WORK INSTRUCTION:
In the data below, one line contains "which requests are" and a later one contains "Definition upload_headers (dealId". Print both, with every line between them, exactly and alone.

EXERCISE DATA:
(* ===== verification/Upload.v ===== *)
(** * Uploading a slab (components/FileSharder.tsx, hooks/useDirectUpload.ts)

    Three uploads of what [Sharding] leaves in the component: to every provider of a
    mode 2 deal, to the one provider of a mode 1 deal, and, once a provider has it,
    to the local gateway.  Each is a sequence of POST requests; what is specified is
    which requests are answered, in which order, before a failure ends the upload. *)
From S2P Require Import Prelude JsString JsNum TransportTypes Effects Bytes Text Http Lcd GatewayClient Config Sharding.
#[local] Open Scope Z_scope.

(** ** The state the uploads keep *)

Inductive MirrorStatus := mirror_idle | mirror_running | mirror_success | mirror_failed | mirror_skipped.
Inductive StepStatus := st_pending | st_uploading | st_complete | st_error (message : string).
(** A step is an MDU, by its index, or the manifest. *)
Record UploadStep := mkStep { us_mdu : option Z; us_label : string; us_totalSteps : Z; us_status : StepStatus }.

Record UploadState := mkUp {
  mode2Uploading : bool; mode2UploadComplete : bool; mode2UploadError : option string;
  mirrorStatus : MirrorStatus; mirrorError : option string;
  uploadProgress : list UploadStep; isUploading : bool;
  logs : list string
}.

(** ** Requests *)

Definition upload_headers (dealId : string) (position : list (string * string)) (root : string) : list (string * string) :=
  ("X-Nil-Deal-ID", dealId) :: position ++ [("X-Nil-Manifest-Root", root); ("Content-Type", "application/octet-stream")].
Definition mdu_request (url dealId root : string) (mdu : Z * bytes) : Request :=
  mkReq url "POST" (upload_headers dealId [("X-Nil-Mdu-Index", string_of_Z mdu.1)] root) (BBytes mdu.2).
Definition manifest_request (url dealId root : string) (blob : bytes) : Request :=
  mkReq url "POST" (upload_headers dealId [] root) (BBytes blob).
Definition shard_request (url dealId root : string) (slabIndex slot : Z) (shard : bytes) : Request :=
  mkReq url "POST" (upload_headers dealId [("X-Nil-Mdu-Index", string_of_Z slabIndex); ("X-Nil-Slot", string_of_Z slot)] root)
    (BBytes shard).

Section Upload.
Context {W : Type} `{Http W}.
(** The page: the network and the state. *)
Record Page := mkPage { net : W; up : UploadState }.

Definition on_net {A} (m : M W A) : M Page A := fun p => let '(r, w) := m (net p) in (r, mkPage w (up p)).
Definition set_up (f : UploadState -> UploadState) : M Page unit := modify (fun p => mkPage (net p) (f (up p))).

Definition setMode2 (uploading complete : bool) (error : option string) (s : UploadState) : UploadState :=
  mkUp uploading complete error (mirrorStatus s) (mirrorError s) (uploadProgress s) (isUploading s) (logs s).
Definition setMode2Uploading (b : bool) (s : UploadState) : UploadState := setMode2 b (mode2UploadComplete s) (mode2UploadError s) s.
Definition setMode2UploadComplete (b : bool) (s : UploadState) : UploadState := setMode2 (mode2Uploading s) b (mode2UploadError s) s.
Definition setMode2UploadError (e : option string) (s : UploadState) : UploadState := setMode2 (mode2Uploading s) (mode2UploadComplete s) e s.
Definition setMirror (st : MirrorStatus) (e : option string) (s : UploadState) : UploadState :=
  mkUp (mode2Uploading s) (mode2UploadComplete s) (mode2UploadError s) st e (uploadProgress s) (isUploading s) (logs s).
Definition setUploadProgress (f : list UploadStep -> list UploadStep) (s : UploadState) : UploadState :=
  mkUp (mode2Uploading s) (mode2UploadComplete s) (mode2UploadError s) (mirrorStatus s) (mirrorError s)
    (f (uploadProgress s)) (isUploading s) (logs s).
Definition setIsUploading (b : bool) (s : UploadState) : UploadState :=
  mkUp (mode2Uploading s) (mode2UploadComplete s) (mode2UploadError s) (mirrorStatus s) (mirrorError s)
    (uploadProgress s) b (logs s).
Definition addLog (msg : string) : M Page unit := set_up (fun s =>
  mkUp (mode2Uploading s) (mode2UploadComplete s) (mode2UploadError s) (mirrorStatus s) (mirrorError s)
    (uploadProgress s) (isUploading s) (logs s ++ [msg])).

EXERCISE RESULT:
    which requests are answered, in which order, before a failure ends the upload. *)
From S2P Require Import Prelude JsString JsNum TransportTypes Effects Bytes Text Http Lcd GatewayClient Config Sharding.
#[local] Open Scope Z_scope.

(** ** The state the uploads keep *)

Inductive MirrorStatus := mirror_idle | mirror_running | mirror_success | mirror_failed | mirror_skipped.
Inductive StepStatus := st_pending | st_uploading | st_complete | st_error (message : string).
(** A step is an MDU, by its index, or the manifest. *)
Record UploadStep := mkStep { us_mdu : option Z; us_label : string; us_totalSteps : Z; us_status : StepStatus }.

Record UploadState := mkUp {
  mode2Uploading : bool; mode2UploadComplete : bool; mode2UploadError : option string;
  mirrorStatus : MirrorStatus; mirrorError : option string;
  uploadProgress : list UploadStep; isUploading : bool;
  logs : list string
}.

(** ** Requests *)

Definition upload_headers (dealId : string) (position : list (string * string)) (root : string) : list (string * string) :=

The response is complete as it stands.